▶ Instructions to follow
Check which lines of the entries that follow hold "rewrite", then give the number of those lines and nothing more.

▶ Task material
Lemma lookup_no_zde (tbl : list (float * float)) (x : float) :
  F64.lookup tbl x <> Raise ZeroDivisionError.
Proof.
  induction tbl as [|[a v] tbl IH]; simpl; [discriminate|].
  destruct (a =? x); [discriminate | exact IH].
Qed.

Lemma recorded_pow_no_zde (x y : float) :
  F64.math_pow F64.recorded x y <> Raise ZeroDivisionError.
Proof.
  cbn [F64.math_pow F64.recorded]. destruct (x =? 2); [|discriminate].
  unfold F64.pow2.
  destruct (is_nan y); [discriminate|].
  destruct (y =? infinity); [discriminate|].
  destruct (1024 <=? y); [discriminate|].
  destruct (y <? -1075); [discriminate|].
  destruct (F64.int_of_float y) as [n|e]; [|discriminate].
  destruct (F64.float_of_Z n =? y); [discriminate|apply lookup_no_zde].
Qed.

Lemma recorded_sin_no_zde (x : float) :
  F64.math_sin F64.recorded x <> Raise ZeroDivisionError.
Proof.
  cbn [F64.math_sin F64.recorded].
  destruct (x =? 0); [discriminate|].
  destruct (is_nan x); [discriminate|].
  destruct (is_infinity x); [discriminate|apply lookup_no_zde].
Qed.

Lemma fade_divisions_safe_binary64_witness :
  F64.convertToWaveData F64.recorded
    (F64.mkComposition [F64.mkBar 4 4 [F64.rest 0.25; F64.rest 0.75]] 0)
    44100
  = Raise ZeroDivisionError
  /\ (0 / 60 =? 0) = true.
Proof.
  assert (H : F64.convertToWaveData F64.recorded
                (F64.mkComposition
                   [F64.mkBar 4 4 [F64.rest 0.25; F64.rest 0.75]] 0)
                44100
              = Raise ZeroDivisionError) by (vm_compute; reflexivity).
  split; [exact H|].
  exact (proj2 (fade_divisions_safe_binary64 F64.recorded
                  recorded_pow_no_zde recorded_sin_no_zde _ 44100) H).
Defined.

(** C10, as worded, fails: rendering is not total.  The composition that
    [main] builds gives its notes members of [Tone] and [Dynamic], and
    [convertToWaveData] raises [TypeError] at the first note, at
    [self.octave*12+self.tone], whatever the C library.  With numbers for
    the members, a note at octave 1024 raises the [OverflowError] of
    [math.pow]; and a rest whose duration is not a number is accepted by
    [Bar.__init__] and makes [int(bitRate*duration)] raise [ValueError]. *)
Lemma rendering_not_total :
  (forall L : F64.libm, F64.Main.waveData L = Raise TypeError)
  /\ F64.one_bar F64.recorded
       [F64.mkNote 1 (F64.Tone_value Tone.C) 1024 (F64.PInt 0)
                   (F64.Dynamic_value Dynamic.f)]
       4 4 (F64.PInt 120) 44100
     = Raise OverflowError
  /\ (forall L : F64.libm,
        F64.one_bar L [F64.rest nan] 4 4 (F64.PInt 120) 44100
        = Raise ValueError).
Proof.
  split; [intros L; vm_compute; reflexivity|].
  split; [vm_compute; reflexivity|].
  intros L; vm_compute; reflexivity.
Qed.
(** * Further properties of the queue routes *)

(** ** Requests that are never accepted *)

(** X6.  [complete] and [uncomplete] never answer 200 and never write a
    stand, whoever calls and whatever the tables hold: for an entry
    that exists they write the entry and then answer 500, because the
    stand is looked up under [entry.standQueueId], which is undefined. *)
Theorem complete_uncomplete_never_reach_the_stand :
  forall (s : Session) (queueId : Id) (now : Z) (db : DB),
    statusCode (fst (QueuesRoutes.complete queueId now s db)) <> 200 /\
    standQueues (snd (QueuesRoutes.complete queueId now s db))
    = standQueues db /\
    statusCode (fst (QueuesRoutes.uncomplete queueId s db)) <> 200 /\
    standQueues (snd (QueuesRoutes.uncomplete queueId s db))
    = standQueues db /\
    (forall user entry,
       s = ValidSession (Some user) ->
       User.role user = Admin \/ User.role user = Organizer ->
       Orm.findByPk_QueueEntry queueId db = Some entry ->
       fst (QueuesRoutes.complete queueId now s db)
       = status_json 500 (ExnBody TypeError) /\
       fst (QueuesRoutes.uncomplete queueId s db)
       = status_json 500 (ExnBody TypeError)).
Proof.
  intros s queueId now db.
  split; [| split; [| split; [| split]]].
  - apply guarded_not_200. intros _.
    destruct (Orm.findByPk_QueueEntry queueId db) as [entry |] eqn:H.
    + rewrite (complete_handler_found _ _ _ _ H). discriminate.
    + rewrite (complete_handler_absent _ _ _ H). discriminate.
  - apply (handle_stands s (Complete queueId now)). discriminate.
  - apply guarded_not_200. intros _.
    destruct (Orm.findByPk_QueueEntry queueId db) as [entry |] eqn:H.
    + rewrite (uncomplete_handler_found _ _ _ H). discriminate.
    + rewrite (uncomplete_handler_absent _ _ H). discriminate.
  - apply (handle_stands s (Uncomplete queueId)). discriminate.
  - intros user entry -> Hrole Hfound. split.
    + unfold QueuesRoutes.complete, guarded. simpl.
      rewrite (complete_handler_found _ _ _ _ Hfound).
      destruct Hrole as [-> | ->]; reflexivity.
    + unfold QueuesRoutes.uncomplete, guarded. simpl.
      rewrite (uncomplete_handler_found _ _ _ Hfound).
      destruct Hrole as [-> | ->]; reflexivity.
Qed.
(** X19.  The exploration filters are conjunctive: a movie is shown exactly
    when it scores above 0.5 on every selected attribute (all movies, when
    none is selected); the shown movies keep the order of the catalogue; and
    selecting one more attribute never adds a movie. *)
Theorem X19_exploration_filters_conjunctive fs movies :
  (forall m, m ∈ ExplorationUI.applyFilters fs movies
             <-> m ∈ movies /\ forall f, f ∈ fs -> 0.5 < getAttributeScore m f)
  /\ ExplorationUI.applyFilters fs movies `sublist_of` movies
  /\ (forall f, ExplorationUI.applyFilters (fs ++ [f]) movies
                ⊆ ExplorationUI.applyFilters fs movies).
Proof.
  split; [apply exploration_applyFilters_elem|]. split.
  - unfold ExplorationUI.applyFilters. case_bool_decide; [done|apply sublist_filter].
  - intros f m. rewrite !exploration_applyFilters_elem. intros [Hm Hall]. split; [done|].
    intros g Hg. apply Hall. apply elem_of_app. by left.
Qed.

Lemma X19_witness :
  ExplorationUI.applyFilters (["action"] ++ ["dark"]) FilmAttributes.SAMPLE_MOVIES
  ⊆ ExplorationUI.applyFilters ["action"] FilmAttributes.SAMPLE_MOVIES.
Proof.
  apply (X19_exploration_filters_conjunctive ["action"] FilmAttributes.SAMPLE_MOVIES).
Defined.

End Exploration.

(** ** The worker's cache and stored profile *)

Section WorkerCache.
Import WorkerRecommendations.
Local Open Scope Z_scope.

▶ Response area
7